Wednesday, October 13, 2010


MacKenzie's Publication Ban appears to be working. No sittings, no news for BC Rail Political Corruption Trial today. Only yada yada yada ...

BC Mary comment: Another week's delay as requested by this fancy Prosecution team which will presumably struggle to achieve the cube root of SFA while rejoicing in another 1-week recess (delay). Big Media will undoubtedly join them in their reverie.

Realistically, a lot of witnessing could have been done in the week of court time which has just been tossed aside. The public would have been grateful. But no ...

Contempt of court? I'll say it is. 

So ... October 18th is the new date for  booking our travel plans if we want to be in Vancouver -- and in the public gallery of BCSCourtroom 54 -- for the next Act in the unfolding tragedy of BC Rail Political Corruption. October 18, 2010. 

This trial was scheduled to begin 4-1/2 years ago: in June 2006. The delays and the inadequate reporting began right off the bat. That's why this blog (and House of Infamy) got started -- trying to fill in the gaps of information. And still it goes on ... 

Is there nobody in charge of this fiasco? You bet there is.

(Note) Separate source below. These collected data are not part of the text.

(** A nested call arms nothing: it waits under the wrapper's deadline, and when that cuts
    it off, which is when a wait handler sees it reached, it reports [timed_out]. *)
Lemma nested_call op evs x w w' rest ec n :
  op ∈ [write_some_default; read_some_default] → events_ok evs → under x w →
  op evs w = (w', rest, IoDone ec n) →
  ∃ ts t err p rest', first_op evs = Some (ts, (t, err, p), rest') ∧ now w' = clock_after (now w) (ts ++ [t]) ∧
    if fires x (now w) ts then cut_off x w w' ∧ ec = timed_out else untouched x w w'.
Proof.
  intros Hop Hev (Hw & Hc & Hm & Hx) He.
  assert (Ht : transfer_some async_start_some evs (Timeout kInfiniteDuration) w = (w', rest, IoDone ec n)).
  { rewrite !elem_of_cons in Hop. destruct Hop as [->|[->|[]%not_elem_of_nil]];
      cbv beta delta [write_some_default read_some_default write_some read_some io_timeout] in He; by rewrite Hm in He. }
  clear He Hop. unfold transfer_some, async_start_some in Ht. rewrite scope_expire_infinite in Ht.
  destruct (run_loop _ _ _ _ _ _) as [[[[w1 ec1] n1] rest1]|] eqn:Hr; [|done]. simplify_eq.
  apply run_loop_inv in Hr as (ts & t & err & p & Ho & -> & _ & Hne & ->); [|done..].
  destruct (first_op_times _ _ _ _ Ho Hev) as [Hts Htc].
  assert (Hclk : clock_ok (clock_after (now w) (ts ++ [t])))
    by (apply clock_after_ok; [done|by apply Forall_app_2, Forall_cons_2]).
  pose proof (clock_after_ge (now w) (ts ++ [t])) as Hge.
  exists ts, t, err, p, rest. split; [done|]. unfold expiration_dtor. simpl. split; [done|].
  destruct (fires _ _ ts) eqn:Hf.
  - split; [|done]. unfold cut_off. simpl. rewrite Hf.
    split_and!; try done. by apply fires_reached.
  - unfold untouched, under. simpl. rewrite Hf. done.
Qed.

(** So does a series of them: once cut off there is no further call. *)
Lemma nested_calls x w tr r w' :
  layer_calls w tr r w' → under x w →
  if deadline_seen x (now w) tr then cut_off x w w' ∧ r = Some timed_out else untouched x w w'.
Proof.
  induction 1 as [w|op evs w w1 rest ec n tr r w' Hop Hev He Hok _ IH|op evs w w1 rest ec n Hop Hev He Hf]; intros Hu.
  - by split.
  - destruct (nested_call _ _ _ _ _ _ _ _ Hop Hev Hu He) as (ts & t & err & p & rest' & Ho & Hn1 & Hend).
    cbn [deadline_seen]. rewrite Ho, <- Hn1. destruct (fires x (now w) ts); cbn [orb].
    { destruct Hend as [_ ->]. by rewrite timed_out_failed in Hok. }
    destruct Hend as (Hu1 & Hle & Hs1). specialize (IH Hu1). destruct (deadline_seen _ _ tr).
    + destruct IH as [(? & ? & ? & ? & ? & Hs) ->]. split; [|done]. split_and!; try done; [lia|by rewrite Hs, Hs1].
    + destruct IH as (? & ? & ?). split_and!; [done|lia|congruence].
  - destruct (nested_call _ _ _ _ _ _ _ _ Hop Hev Hu He) as (ts & t & err & p & rest' & Ho & Hn1 & Hend).
    cbn [deadline_seen]. rewrite Ho. rewrite orb_false_r. destruct (fires x (now w) ts); [|done].
    by destruct Hend as [? ->].
Qed.
(** [get_session(ec, deadline)] on every outcome of the lock and the wait: no lock in
    time gives null and [timed_out]; a list that is still empty gives null and
    [not_found]; otherwise the front session of the list is moved out of it and [ec] is
    left as the caller passed it. *)
Theorem get_session_outcome env ec dl :
  let '(session, ec', l') := get_session env ec dl in
  if try_lock_until env dl then
    match cv_wait_until env dl with
    | (false, l) => session = None ∧ ec' = not_found ∧ l' = l
    | (true, l) => ∃ t s, l = (t, s) :: l' ∧ session = Some s ∧ ec' = ec
    end
  else session = None ∧ ec' = timed_out ∧ l' = le_pool env.
Proof.
  unfold get_session, ensure_session. destruct (try_lock_until env dl); [|done]. simpl.
  destruct (cv_wait_until env dl) as [[] l] eqn:E; [|done].
  apply cv_wait_until_ready in E. destruct l as [|[t s] l]; [done|]. simpl. by exists t, s.
Qed.

(** The throwing [get_session] returns a session of the list, or throws one of the
    two codes of the waiting; its null-pointer branch ([operation_aborted]) is dead. *)
Theorem get_session_throw_outcome env what dl :
  match get_session_throw env what dl with
  | (Normal s, l) => ∃ t, cv_wait_until env dl = (true, (t, s) :: l)
  | (Throw e, _) => e = mk_se timed_out what ∨ e = mk_se not_found what
  end.
Proof.
  unfold get_session_throw, get_session, ensure_session.
  destruct (try_lock_until env dl); simpl.
  - destruct (cv_wait_until env dl) as [[] l] eqn:E; [|by right].
    pose proof (cv_wait_until_ready _ _ _ E). destruct l as [|[t s] l]; [done|]. simpl. by exists t.
  - rewrite timed_out_failed. by left.
Qed.

(** The throwing [is_connected()] never returns [false]: on a pool that stays empty
    it throws, and with [not_found]. *)
Theorem is_connected_throw_never_false env what t p :
  match is_connected_throw env what t p with
  | Normal b => b = true
  | Throw e => e = mk_se timed_out what ∨
      (e = mk_se not_found what ∧ ∃ l, cv_wait_until env (t +i pool_connect_timeout p) = (false, l))
  end.
Proof.
  unfold is_connected_throw, is_connected_default, is_connected_timeout, is_connected, ensure_session.
  destruct (try_lock_until env _); simpl.
  - destruct (cv_wait_until env _) as [[] l]; simpl; [done|]. right. by eauto.
  - rewrite timed_out_failed. by left.
Qed.

(** An infinite timeout is no timeout at all: the deadline overflows into the past, so
    on an empty pool [get_session] gives up with [not_found] at once, although a session
    would have come at [tw]. *)
Theorem get_session_infinite_timeout_gives_up env ec t tw lw :
  0 < t < time_point_max → 0 ≤ tw →
  le_lock env = None → le_pool env = [] → le_wake env = Some (tw, lw) → le_late env = [] →
  get_session_timeout env ec t kInfiniteDuration = (None, not_found, []).
Proof.
  intros Ht Htw Hl Hp Hw Hlate.
  unfold get_session_timeout, get_session, ensure_session, try_lock_until, cv_wait_until.
  rewrite Hl, Hp, Hw, Hlate. simpl.
  assert (t +i kInfiniteDuration < 0) as Hdl.
  { unfold kInfiniteDuration, time_point_max, i64_max in *. rewrite i64_over; lia. }
  by rewrite (proj2 (Z.leb_gt _ _)) by lia.
Qed.
(** ** Lemmas on the operations *)

#[local] Arguments return_session : simpl never.
#[local] Arguments pop_front : simpl never.

(** What the operation of the step at hand has done to the list. *)
Ltac pool_inv :=
  match goal with
  | H : return_session (Some _) _ _ ?l0 = (None, ?l) |- _ =>
      apply return_session_some in H as [_ H]; cbn in H; subst l
  | H : pop_front _ = (Some _, _) |- _ => apply pop_front_some in H as [? H]; rename H into Hl
  end.

Section Lemmas.
Context {Session St : Type} `{PoolSession Session, PoolStrategy St}.
Implicit Types (p : pool Session St) (l : session_list Session).

Lemma evicted_perm t idle l :
  map snd l ≡ₚ map snd (filter (λ x, ¬ idle ≤ t -i x.1) l) ++ evicted t idle l.
Proof.
  unfold evicted. induction l as [|x l IH]; [done|]. simpl.
  destruct (decide (idle ≤ t -i x.1)).
  - rewrite filter_cons_False by tauto. rewrite (filter_cons_True (λ x, idle ≤ t -i x.1)) by done.
    simpl. rewrite IH at 1. by rewrite Permutation_middle.
  - rewrite filter_cons_True by done. rewrite (filter_cons_False (λ x, idle ≤ t -i x.1)) by done.
    simpl. by rewrite IH at 1.
Qed.

Lemma chronological_filter (P : Z * Session → Prop) `{∀ x, Decision (P x)} (Q : Z → Prop) l :
  StronglySorted Z.le (map fst l) → Forall Q (map fst l) →
  StronglySorted Z.le (map fst (filter P l)) ∧ Forall Q (map fst (filter P l)).
Proof.
  induction l as [|x l IH]; simpl; intros Hs Hf; [done|].
  apply StronglySorted_cons in Hs as [Hx Hs]. apply Forall_cons in Hf as [Hq Hf].
  destruct (IH Hs Hf) as [IH1 IH2]. destruct (decide (P x)).
  - rewrite filter_cons_True by done. simpl. split; [|by constructor].
    apply StronglySorted_cons. split; [|done].
    apply (Forall_fmap fst). apply (Forall_fmap fst) in Hx. rewrite Forall_forall in *.
    intros y Hy. apply list_elem_of_filter in Hy as [_ Hy]. by apply Hx.
  - by rewrite filter_cons_False.
Qed.
(** C9: the member functions are what the threads do: for whatever a call meets, [get_session]
    returns the session, or the error code, that its thread returns with, over the list that
    is left then; and so does [is_connected], which leaves the list alone. *)
Theorem pool_calls_refine checked i st env ec dl :
  (meets checked i GetSession st env dl →
   let '(session, ec', l) := get_session env ec dl in
   ∃ st', rtc (wait_next checked) st st' ∧ wt_pool st' = l ∧
     wt_calls st' !! i = Some (Returned (match session with Some s => Got s | None => Failed ec' end))) ∧
  (meets checked i IsConnected st env dl →
   let '(res, ec') := is_connected env ec dl in
   ∃ st', rtc (wait_next checked) st st' ∧
     wt_calls st' !! i = Some (Returned (if res : bool then Connected else Failed ec'))).
Proof.
  split; intros Hm; [unfold get_session|unfold is_connected];
    pose proof (ensure_session_run checked i _ st env ec dl Hm) as Hr;
    destruct (ensure_session env ec dl) as [[[|] ec'] l]; cbn [fst];
    destruct Hr as ([l1 cs1 k1] & Hr & <- & Hok); cbn [wt_pool wt_calls] in *.
  - destruct Hok as (-> & He & w & Hi & Hw). destruct l1 as [|[t s] l1]; [done|]. cbn [pop_front].
    eexists. split; [eapply rtc_r; [exact Hr|exists (Lock i); by eapply wt_got]|]. split; [done|].
    cbn [wt_calls]. by rewrite lookup_insert_eq.
  - by eexists.
  - destruct Hok as (-> & He & w & Hi & Hw).
    eexists. split; [eapply rtc_r; [exact Hr|exists (Lock i); by eapply wt_connected]|].
    cbn [wt_calls]. by rewrite lookup_insert_eq.
  - by eexists.
Qed.

(** C8: every call of [get_session] or [is_connected] returns, lost notifications or not: in
    every execution in which its thread is scheduled fairly and its deadline comes to
    pass, whatever all the others do. *)
Theorem pool_calls_return checked (e : nat → wait_state Session) k i :
  execution (wait_next checked) e → weakly_fair (wait_step checked (Lock i)) e →
  weakly_fair (wait_step checked (Late i)) e → is_Some (wt_calls (e k) !! i) →
  ∃ m, (k ≤ m)%nat ∧ ∃ r, wt_calls (e m) !! i = Some (Returned r).
Proof. apply wait_call_returns. Qed.

End Claims.

(** ** Witnesses *)

(** One call of [get_session] is blocked, and a session has just been returned. *)
Definition waiting_call : wait_state nat := mk_wait [(100, 8%nat)] (<[0%nat := Blocked GetSession]> ∅) 1.

Lemma waiting_call_reachable : reachable wait_initial (wait_next false) waiting_call.
Proof.
  eapply reach_step; [|exists Return; by apply (wt_return _ [] _ 0 8%nat 100 100)].
  eapply reach_step; [|exists (Lock 0); rewrite <- (insert_insert_eq _ 0%nat _ (AtLock GetSession)); by eapply wt_block].
  eapply reach_step; [|exists Begin; by apply wt_begin]. by apply reach_init.
Qed.

Lemma get_session_wakeups_witness : (length (wt_pool waiting_call) ≤ woken_calls waiting_call + wt_notify waiting_call)%nat.
Proof. exact (proj1 (get_session_wakeups waiting_call 0 GetSession waiting_call_reachable eq_refl)). Defined.

Lemma is_connected_takes_wakeup_witness : ∃ st : wait_state nat, map snd (wt_pool st) = [8%nat].
Proof. destruct (is_connected_takes_wakeup 8%nat eq_refl) as (st & _ & E & _). by exists st. Defined.

(** A call that waits for its deadline over an empty pool. *)
Definition late_run (k : nat) : wait_state nat :=
  let st (w : waiter nat) := mk_wait [] (<[0%nat := w]> ∅) 0 in
  match k with
  | 0%nat => st (AtLock GetSession)
  | 1%nat => st (Blocked GetSession)
  | 2%nat => st (Woken GetSession true)
  | _ => st (Returned (Failed not_found))
  end.

Lemma late_run_quiet a k : (3 ≤ k)%nat → a = Lock 0 ∨ a = Late 0 → ¬ enabled (wait_step false a) (late_run k).
Proof.
  intros Hk Ha. do 3 (destruct k as [|k]; [lia|]). intros [st' Hs].
  destruct Ha as [->| ->]; inversion Hs as [| |? ? ? ? w ? ? Hi Hw|? ? ? ? w Hi Hw|? ? ? ? w ? Hi Hw| | |? ? ? ? w ? Hi Hw| | | | |];
    subst; rewrite lookup_insert_eq in *; simplify_eq; try done; by destruct Hw.
Qed.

And right from the beginning, I have wondered why Dave, Bobby, and Aneal don't do the right thing and tell everything they know about how the people of BC lost the nation's 3rd largest railway, the lifeline of our province.


Someday In the Supreme Court of Canada We may Hear these words.
Speaking about the Judge in This Corruption Trial.

"He clearly attempted to influence the manner in which both counsel were presenting their respective cases"
"The errors made by the trial judge and indeed the whole conduct of the trial have a cumulative effect that makes it readily apparent that no other disposition than that of a new trial would achieve a fair result."

Read Below this case, involving similar charges.
R. v. Hinchey, [1996] 3 S.C.R. 1128
Criminal law -- Trial -- Charge to jury -- Conduct of trial -- Whether trial judge’s errors and persistent interference preventing accused from receiving fair trial -- Whether curative proviso applicable -- Criminal Code, R.S.C., 1985, c. C-46, s. 686(1)(b)(iii).

"While I do not intend to go into this aspect of the appeal in detail inasmuch as a decision has already been reached as to disposition, the transcript clearly demonstrates untoward interference with both counsel’s conduct of their respective cases by the judge throughout the trial. In the course of the trial, which lasted over two weeks, the judge continually questioned counsel (indeed “grilled” is perhaps a more apt description) both prior to and during the examination of many witnesses as to the form and nature of the evidence to be given. On at least eight occasions the judge suspended the proceedings, excused the jury and of his own volition entered into what he termed as voir dires for that purpose. He clearly attempted to influence the manner in which both counsel were presenting their respective cases.
1 A review of the transcripts makes it apparent that the proceedings were more in the nature of an ordeal than a trial. Certainly they indicate that the accused could not have received a fair trial.
Well done, E.M.!!

Thank you!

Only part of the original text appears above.